Kin of missing on Colombia-Venezuela border look to authorities for help

By Geraldine Garcia

Cucuta, Colombia, Jul 9 (EFE).- It has been five years since Nelly Martinez disappeared on Colombia’s border with Venezuela, but her sister Doris is hopeful of finding answers now that the governments in Bogota and Caracas have mended ties.

Nelly was last seen in October 2018 on the Francisco de Paula Santander Bridge connecting the two neighboring countries, hours after she left the family’s residence in the Bocono neighborhood of Cucuta.

Since then, Doris has explored all of the clandestine crossings between the Colombian province of Norte de Santander and the Venezuelan state of Tachira.

“My sister sold contraband gasoline and since Oct. 8, 2018, we have heard nothing of her, whether she is alive or dead,” Doris told EFE, expressing anguish shared by hundreds of Colombian families.

On Saturday, Doris told her story at a public meeting in Cucuta with Venezuelan lawmakers Luis Eduardo Martinez and Juan Carlos Palencia, who are trying to organize a bilateral initiative to search for the missing and provide greater support to their families.

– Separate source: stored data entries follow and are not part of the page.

(** C8, as the code has it: a POST whose body is absent, is not JSON, is a
    falsy JSON value ([null], [false], [0], an empty string, list or
    object), or is an object in which the expected field is missing or
    null, is served exactly as the same request with the field set to the
    empty string: status 400, state unchanged, no collaborator call. *)
Theorem missing_field_served_as_empty_string (ep : post_endpoint)
    (b : body) (s : state World) :
  (b = NoBody \/ (exists raw, b = NotJson raw) \/
   (exists v, b = JsonBody v /\ truthy v = false) \/
   exists d, b = JsonBody (PDict d) /\
             (dict_get d (expected_field ep) = None \/
              dict_get d (expected_field ep) = Some PNone)) ->
  serve py db (post ep b) s
  = serve py db (post ep (JsonBody (PDict [(expected_field ep, PStr [])]))) s
  /\
  serve py db (post ep b) s = (ErrorPage 400 (rejection ep), s) /\
  calls (snd (serve py db (post ep b) s)) = calls s.
Proof.
  intros Hb.
  assert (H : serve py db (post ep b) s = (ErrorPage 400 (rejection ep), s)).
  { apply empty_field_rejected.
    destruct Hb as [Hb|[Hb|[(v & -> & Hv)|Hb]]].
    - apply stripped_field_absent. auto.
    - apply stripped_field_absent. auto.
    - apply stripped_field_falsy_body. exact Hv.
    - apply stripped_field_absent. auto. }
  rewrite H. split; [|auto].
  symmetry. apply empty_field_rejected. destruct ep; reflexivity.
Qed.

(** A JSON body that is not an object and not falsy has no [get]: the
    [AttributeError] leaves the handler and Flask answers 500. *)
Remark non_object_body_is_server_error (ep : post_endpoint)
    (v : pyval) (s : state World) :
  truthy v = true -> (forall d, v <> PDict d) ->
  serve py db (post ep (JsonBody v)) s
  = (ErrorPage 500 internal_server_error, s).
Proof.
  intros Ht Hd.
  destruct ep; unfold serve, post, handler, api_sql, api_sql_csv,
    api_create_database, api_connect_to, stripped_field, bind, py_or;
    cbn [get_json_silent]; rewrite Ht;
    (destruct v; try reflexivity; exfalso; eapply Hd; reflexivity).
Qed.
Lemma count_below_start (comps : list string) :
  forallb valid_name comps = true ->
  Str.count (below_start comps) Path.sep = List.length comps.
Proof.
  rewrite count_sep.
  induction comps as [|n comps IH]; [reflexivity|].
  cbn [forallb]. intro H. apply andb_true_iff in H. destruct H as [Hn Hv].
  pose proof (valid_name_inv _ Hn) as (_ & Hs & _).
  cbn [below_start].
  change ("/" ++ n ++ below_start comps)
    with (String "/" (n ++ below_start comps)).
  rewrite count_scan_sep_cons, count_scan_sep_app.
  rewrite (count_scan_sep_plain _ Hs), (IH Hv). reflexivity.
Qed.

(** The level is the depth for every directory below which the start path
    does not occur again. *)
Lemma level_of_is_depth (start : string) (comps : list string) :
  start <> EmptyString -> Str.endswith_sep start = false ->
  forallb valid_name comps = true ->
  Str.contains start (below_start comps) = false ->
  level_of start (path_of start comps) = List.length comps.
Proof.
  intros Hne He Hv Hc. unfold level_of.
  rewrite (path_of_below _ _ Hne He Hv), (replace_start _ _ Hne Hc).
  now apply count_below_start.
Qed.

End Levels.

Example level_of_is_depth_in_scenario :
  level_of "/home/user/project" (path_of "/home/user/project" ["sub"; "deep"])
  = 2.
Proof. now apply level_of_is_depth. Qed.

Example level_of_at_file_system_root :
  level_of "/" (path_of "/" ["usr"; "lib"]) = 0.
Proof. reflexivity. Qed.

Example level_of_below_name_with_same_prefix :
  level_of "/proj" (path_of "/proj" ["projects"; "x"]) = 1.
Proof. reflexivity. Qed.

(* ================================================================= *)
(** ** Decimal numerals *)

Lemma to_int_not_nil (z : Z) :
  Z.to_int z <> Decimal.Pos Decimal.Nil
  /\ Z.to_int z <> Decimal.Neg Decimal.Nil.
Proof.
  destruct z as [|p|p]; cbn; split; try discriminate;
    intro H; injection H as H;
    apply (f_equal Pos.of_uint) in H;
    rewrite DecimalPos.Unsigned.of_to in H; discriminate H.
Qed.

(** A numeral in a document stands for one number only. *)
Lemma of_int_inj (a b : Z) : Str.of_int a = Str.of_int b -> a = b.
Proof.
  unfold Str.of_int. intro H.
  apply (f_equal NilZero.int_of_string) in H.
  destruct (to_int_not_nil a) as [Ha1 Ha2], (to_int_not_nil b) as [Hb1 Hb2].
  rewrite !NilZero.isi in H by assumption.
  injection H as H. now apply DecimalZ.to_int_inj.
Qed.

(* ================================================================= *)
(** ** The names of the documents *)

Lemma contains_suffix (sub a b : string) :
  Str.contains sub b = true -> Str.contains sub (a ++ b) = true.
Proof.
  intro H. induction a as [|c a IH]; [exact H|].
  cbn [String.append Str.contains]. rewrite IH. apply orb_true_r.
Qed.

Lemma contains_middle (sub a b : string) :
  Str.contains sub (a ++ sub ++ b) = true.
Proof.
  apply contains_suffix. pose proof (prefix_app sub b) as H.
  destruct (sub ++ b); cbn [Str.contains]; now rewrite H.
Qed.

(** X1. Whatever the base name and the time, both names that
    [generate_output_filenames] returns carry the identifier, so
    [should_skip_item] skips the documents of every run and neither walk
    lets them through as files. *)
Theorem own_documents_are_skipped (base_name now : string) :
  should_skip_item (fst (generate_output_filenames base_name now))
    "29ph50JZ7" = true
  /\ should_skip_item (snd (generate_output_filenames base_name now))
       "29ph50JZ7" = true
  /\ keep_file run_identifier run_skip_items
       (fst (generate_output_filenames base_name now)) = false
  /\ keep_file run_identifier run_skip_items
       (snd (generate_output_filenames base_name now)) = false.
Proof.
  assert (H1 : Str.contains "29ph50JZ7"
                 (fst (generate_output_filenames base_name now)) = true).
  { cbn [generate_output_filenames fst].
    rewrite <- !append_assoc, (append_assoc _ "29ph50JZ7").
    apply contains_middle. }
  assert (H2 : Str.contains "29ph50JZ7"
                 (snd (generate_output_filenames base_name now)) = true).
  { cbn [generate_output_filenames snd].
    rewrite <- !append_assoc, (append_assoc _ "29ph50JZ7").
    apply contains_middle. }
  unfold keep_file, should_skip_item, run_identifier.
  rewrite H1, H2, !orb_true_r. repeat split; reflexivity.
Qed.

Lemma length_app (a b : string) :
  String.length (a ++ b) = String.length a + String.length b.
Proof. induction a as [|c a IH]; [reflexivity | cbn; now rewrite IH]. Qed.

Lemma append_split_by_length (a b c d : string) :
  String.length c = String.length d -> a ++ c = b ++ d -> a = b /\ c = d.
Proof.
  revert b. induction a as [|x a IH]; intros [|y b] Hl E; cbn in E.
  - now split.
  - exfalso. apply (f_equal String.length) in E.
    cbn in E. rewrite length_app in E. lia.
  - exfalso. apply (f_equal String.length) in E.
    cbn in E. rewrite length_app in E. lia.
  - injection E as -> E. destruct (IH b Hl E) as [-> ->]. now split.
Qed.

(** X2. The summary document and the lengths document never have the same
    name, also across runs, and for one base name runs at different times
    write to different names. *)
Theorem output_names_never_collide (base_name now now' : string) :
  fst (generate_output_filenames base_name now)
  <> snd (generate_output_filenames base_name now')
  /\ (fst (generate_output_filenames base_name now)
      = fst (generate_output_filenames base_name now') -> now = now')
  /\ (snd (generate_output_filenames base_name now)
      = snd (generate_output_filenames base_name now') -> now = now').
Proof.
  cbn [generate_output_filenames fst snd].
  repeat split; intro E; apply append_cancel_l in E;
    apply (append_cancel_l "_") in E;
    apply append_split_by_length in E; try reflexivity;
    destruct E as [E1 E2]; [discriminate E2 | exact E1 | exact E1].
Qed.

(* ================================================================= *)
(** ** More on the outline *)

Lemma replace_self (start : string) :
  Str.replace start start EmptyString = EmptyString.
Proof.
  destruct start as [|c start]; [reflexivity|].
  rewrite <- (append_nil_right (String c start)) at 1.
  apply replace_start; [discriminate | reflexivity].
Qed.

Lemma level_of_start (start : string) : level_of start start = 0.
Proof. unfold level_of. now rewrite replace_self. Qed.

(** X3. The line of the start directory is never indented and carries
    its base name, whatever the start path; an empty start directory gives
    that single line, or nothing when its name is hidden or in the skip
    set. *)
Theorem outline_of_empty_directory (w : world) :
  listing w = [] ->
  render_line (cwd w) (DirLine (cwd w))
  = Path.basename (cwd w) ++ "/" ++ nl
  /\ tree_of w
     = if negb (Str.mem (Path.basename (cwd w)) run_skip_items)
          && negb (Str.startswith (Path.basename (cwd w)) ".")
       then Path.basename (cwd w) ++ "/" ++ nl
       else EmptyString.
Proof.
  intro H.
  assert (Hr : render_line (cwd w) (DirLine (cwd w))
               = Path.basename (cwd w) ++ "/" ++ nl)
    by (cbn [render_line]; now rewrite level_of_start).
  split; [exact Hr|].
  rewrite tree_of_lines. unfold tree_lines, visited, walk. rewrite H.
  cbn [flat_map dir_names file_names app lines_of filter map].
  destruct (negb (Str.mem (Path.basename (cwd w)) run_skip_items)
            && negb (Str.startswith (Path.basename (cwd w)) "."));
    [|reflexivity].
  cbn [app map Str.cat fold_right]. rewrite Hr.
  now rewrite !append_assoc, !append_nil_right.
Qed.

Lemma outline_of_empty_directory_witness :
  listing (at_rest "/srv/empty" [] (fun _ => Fails 2)) = []
  /\ tree_of (at_rest "/srv/empty" [] (fun _ => Fails 2))
     = unlines ["empty/"].
Proof.
  split; [reflexivity|].
  rewrite (proj2 (outline_of_empty_directory
                    (at_rest "/srv/empty" [] (fun _ => Fails 2)) eq_refl)).
  reflexivity.
Defined.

“There are no longer excuses. Diplomatic and consular relations are re-established. There should be coordination between the Venezuelan and Colombian attorney general offices, between the organs of intelligence and criminal investigation, to provide responses to these families in search of their sons, nephews, and brothers,” Luis Martinez told a press conference.

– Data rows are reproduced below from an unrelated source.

Definition lift {S E A} (r : result E A) : sr S E A := fun s => (r, s).
Definition throw {S E A} (e : E) : sr S E A := fun s => (Err e, s).
Definition gets {S E A} (f : S -> A) : sr S E A := fun s => (Ok (f s), s).
Definition modify {S E} (f : S -> S) : sr S E unit := fun s => (Ok tt, f s).
Definition sr_map_err {S E F A} (f : E -> F) (m : sr S E A) : sr S F A := fun s =>
  let '(r, s') := m s in (map_err f r, s').

(** A [for] loop whose body may fail. *)
Fixpoint sr_for {S E A} (f : A -> sr S E unit) (l : list A) : sr S E unit :=
  match l with
  | [] => mret tt
  | a :: l => f a ≫= fun _ => sr_for f l
  end.

(** A database transaction: the state is the one before it if the body fails. *)
Definition transaction {S E A} (m : sr S E A) : sr S E A := fun s =>
  match m s with
  | (Ok a, s') => (Ok a, s')
  | (r, _) => (r, s)
  end.

(** ** Machine integers

    A [w]-bit integer is a [Z] with its range as a predicate; conversions
    that wrap are written out. *)

Definition i32_range (z : Z) : Prop := -2^31 <= z < 2^31.
Definition i64_range (z : Z) : Prop := -2^63 <= z < 2^63.
Definition u32_range (z : Z) : Prop := 0 <= z < 2^32.
Definition u64_range (z : Z) : Prop := 0 <= z < 2^64.
#[global] Instance i32_range_dec z : Decision (i32_range z).
Proof. unfold i32_range; apply _. Defined.
#[global] Instance i64_range_dec z : Decision (i64_range z).
Proof. unfold i64_range; apply _. Defined.
#[global] Instance u32_range_dec z : Decision (u32_range z).
Proof. unfold u32_range; apply _. Defined.

(** [x as u128], [x as usize] (64 bit) for a signed [x]: two's complement. *)
Definition as_u128 (z : Z) : Z := z mod 2^128.
Definition as_u64 (z : Z) : Z := z mod 2^64.
Definition as_u32 (z : Z) : Z := z mod 2^32.
(** [x as i64] for an unsigned or wider [x]. *)
Definition as_i64 (z : Z) : Z := (z + 2^63) mod 2^64 - 2^63.
Definition as_i32 (z : Z) : Z := (z + 2^31) mod 2^32 - 2^31.

(** [i64::checked_sub]. *)
Definition checked_sub_i64 (a b : Z) : option Z :=
  if decide (i64_range (a - b)) then Some (a - b) else None.

Lemma as_u128_nonneg z : 0 <= z < 2^127 -> as_u128 z = z.
Proof. intros. unfold as_u128. apply Z.mod_small. lia. Qed.

Lemma as_u128_neg z : i64_range z -> z < 0 -> as_u128 z = 2^128 + z.
Proof.
  unfold i64_range, as_u128. intros. rewrite <- (Z.mod_add _ 1) by lia.
  rewrite Z.mod_small; lia.
Qed.

Lemma as_u64_nonneg z : 0 <= z < 2^64 -> as_u64 z = z.
Proof. intros. unfold as_u64. by apply Z.mod_small. Qed.

(** ** Automation *)

Create HintDb keystore.

(** Closes or simplifies equations between results, options and pairs. *)
Ltac invert_result := simplify_eq.

(** Case analysis on the scrutinee of a [match] or [if] in the hypotheses. *)
Ltac case_in H :=
  match type of H with
  | context [match ?x with _ => _ end] =>
      lazymatch x with
      | context [match _ with _ => _ end] => fail
      | _ => let E := fresh "E" in destruct x eqn:E
      end
  end.

(** Case analysis on a scrutinee in the goal. *)
Ltac case_goal :=
  match goal with
  | |- context [match ?x with _ => _ end] =>
      lazymatch x with
      | context [match _ with _ => _ end] => fail
      | _ => let E := fresh "E" in destruct x eqn:E
      end
  end.

(** Boolean tests as propositions. *)
Ltac bool_prop :=
  repeat match goal with
  | H : (_ && _)%bool = true |- _ => apply andb_true_iff in H as [? ?]
  | H : (_ || _)%bool = false |- _ => apply orb_false_iff in H as [? ?]
  | H : negb _ = true |- _ => apply negb_true_iff in H
  | H : negb _ = false |- _ => apply negb_false_iff in H
  | H : (_ =? _) = true |- _ => apply Z.eqb_eq in H
  | H : (_ =? _) = false |- _ => apply Z.eqb_neq in H
  | H : (_ <? _) = true |- _ => apply Z.ltb_lt in H
  | H : (_ <? _) = false |- _ => apply Z.ltb_ge in H
  | H : (_ <=? _) = true |- _ => apply Z.leb_le in H
  | H : (_ <=? _) = false |- _ => apply Z.leb_gt in H
  | H : bool_decide _ = true |- _ => apply bool_decide_eq_true_1 in H
  | H : bool_decide _ = false |- _ => apply bool_decide_eq_false_1 in H
  end.

Section Results.
Context {E : Type}.

Lemma bind_Ok {A B} (r : result E A) (f : A -> result E B) b :
  r ≫= f = Ok b <-> exists a, r = Ok a /\ f a = Ok b.
Proof. destruct r; simpl; naive_solver. Qed.

Lemma bind_Err {A B} (r : result E A) (f : A -> result E B) e :
  r ≫= f = Err e <-> r = Err e \/ exists a, r = Ok a /\ f a = Err e.
Proof. destruct r; simpl; naive_solver. Qed.

Lemma bind_assoc {A B C} (r : result E A) (f : A -> result E B) (g : B -> result E C) :
  (r ≫= f) ≫= g = r ≫= (fun a => f a ≫= g).
Proof. by destruct r. Qed.

Lemma try_for_each_Ok {A} (f : A -> result E unit) l :
  try_for_each f l = Ok tt <-> Forall (fun a => f a = Ok tt) l.
Proof.
  induction l as [|a l IH]; simpl; [by split; [constructor|]|].
  rewrite bind_Ok, Forall_cons, <- IH.
  split; [intros ([] & ? & ?)|intros []]; eauto.
Qed.

Lemma try_map_Ok {A B} (f : A -> result E B) l bs :
  try_map f l = Ok bs <-> Forall2 (fun a b => f a = Ok b) l bs.
Proof.
  revert bs. induction l as [|a l IH]; intros bs; simpl.
  - split; [intros; invert_result; constructor|by inversion 1].
  - rewrite bind_Ok. setoid_rewrite bind_Ok. split.
    + intros (b & Hb & bs' & ? & ?); invert_result. constructor; [done|by apply IH].
    + inversion 1 as [|? b ? bs' ? ?]; subst. exists b. split; [done|].
      exists bs'. split; [by apply IH|done].
Qed.

Lemma ok_or_Ok {A} (o : option A) (e : E) a : ok_or o e = Ok a <-> o = Some a.
Proof. destruct o; simpl; naive_solver. Qed.

Context {St : Type}.

Lemma sr_bind_Ok {A B} (m : sr St E A) (f : A -> sr St E B) s b s' :
  (m ≫= f) s = (Ok b, s') <-> exists a s1, m s = (Ok a, s1) /\ f a s1 = (Ok b, s').
Proof.
  unfold mbind, sr_bind. destruct (m s) as [[a|e|] s1]; naive_solver.
Qed.

Lemma transaction_Ok {A} (m : sr St E A) s a s' :
  transaction m s = (Ok a, s') <-> m s = (Ok a, s').
Proof. unfold transaction. destruct (m s) as [[]]; naive_solver. Qed.

(** A failed transaction leaves no trace. *)
Lemma transaction_atomic {A} (m : sr St E A) s r s' :
  transaction m s = (r, s') -> (exists a, r = Ok a) \/ s' = s.
Proof. unfold transaction. destruct (m s) as [[]]; naive_solver. Qed.

(** What every successful step preserves, a successful sequence preserves. *)
Lemma sr_for_preserves {A} (P : St -> Prop) (f : A -> sr St E unit) l s s' :
  (forall a s s', a ∈ l -> P s -> f a s = (Ok tt, s') -> P s') ->
  P s -> sr_for f l s = (Ok tt, s') -> P s'.
Proof.
  revert s. induction l as [|a l IH]; intros s Hf HP; simpl.
  - unfold mret, sr_ret. intros H. by simplify_eq.
  - rewrite sr_bind_Ok. intros ([] & s1 & H1 & H2). eapply IH; [|exact (Hf a s s1 (list_elem_of_here _ _) HP H1)|done].
    intros b ??? HP'. apply Hf; [by right|done].
Qed.
End Results.

(** Splits the monadic code of a successful run in [H]. *)
Ltac sr_ok H :=
  repeat match type of H with
  | (_ ≫= _) _ = (Ok _, _) =>
      let a := fresh "a" in let s := fresh "s" in let E := fresh "E" in
      apply sr_bind_Ok in H as (a & s & E & H)
  end.

(** ** Triples

    What holds after every successful run of a stateful computation; the
    runs that fail are undone by the transaction around them. *)

Definition triple {S E A} (P : S -> Prop) (m : sr S E A) (Q : A -> S -> Prop) : Prop :=
  forall s a s', P s -> m s = (Ok a, s') -> Q a s'.

Section Triples.
Context {S E : Type}.
Implicit Types P : S -> Prop.

Lemma triple_bind {A B} P (m : sr S E A) (f : A -> sr S E B) R Q :
  triple P m R -> (forall a, triple (R a) (f a) Q) -> triple P (m ≫= f) Q.
Proof. intros Hm Hf s b s' HP (a & s1 & H1 & H2)%sr_bind_Ok. eapply Hf; [|done]. by eapply Hm. Qed.

Lemma triple_ret {A} P (a : A) (Q : A -> S -> Prop) :
  (forall s, P s -> Q a s) -> triple P (mret a : sr S E A) Q.
Proof. unfold triple, mret, sr_ret. intros H s a' s' HP Hm. simplify_eq. auto. Qed.

Lemma triple_lift {A} P (r : result E A) (Q : A -> S -> Prop) :
  (forall a s, r = Ok a -> P s -> Q a s) -> triple P (lift r) Q.
Proof. unfold triple, lift. intros H s a' s' HP Hm. simplify_eq. auto. Qed.

Lemma triple_throw {A} P (e : E) (Q : A -> S -> Prop) : triple P (throw e) Q.
Proof. unfold triple, throw. naive_solver. Qed.

Lemma triple_gets {A} P (f : S -> A) (Q : A -> S -> Prop) :
  (forall s, P s -> Q (f s) s) -> triple P (gets f : sr S E A) Q.
Proof. unfold triple, gets. intros H s a' s' HP Hm. simplify_eq. auto. Qed.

The segment of the border in Norte de Santander and Tachira was subject to sporadic closures starting in 2015 and was definitively shut down in 2019 when Venezuelan President Nicolas Maduro broke diplomatic relations with Colombia over Bogota’s support for an opposition legislator who proclaimed himself Venezuela’s acting head of state.

Though border re-opened months ago, many people continue to use the clandestine crossings, most of them under the control of illegal armed groups.

Cucuta resident Yolanda Barreto has been searching for her nephew, Andres David Laguado, since the day of his disappearance in September 2018.

Laguado, like Nelly Martinez, eked out a living selling contraband gas.

The 23-year-old set out for a clandestine crossing known as El Aguila with a friend who was found dead days later, Yolanda tells EFE with tears in her eyes.

“We went up and down all of the crossings because we were told he was dead in a ditch, but there are many other accounts” of what happened to Laguado, she says.

Rosa Reyes, a Venezuelan woman, has lost count of how many times she has searched the crossings for any trace of son Jhaylander Raul Arevalo, also 23, who went missing after setting off by motorcycle from La Fria, Tachira, for Cucuta in April 2022 to buy spare parts.

In the absence of an official list of the missing in the border region, residents say the number exceeds 1,000.

After Salvatore Mancuso, former chief of Colombia’s now-defunct AUC rightist militia, revealed in May that many of the “disappeared” in the border zone were killed, the two governments began discussions on creating mechanisms to find, identify, and repatriate the bodies of victims.

And the topic was on the agenda when Colombian Foreign Minister Alvaro Leyva and Venezuelan counterpart Yvan Gil met in Bogota at the end of last month.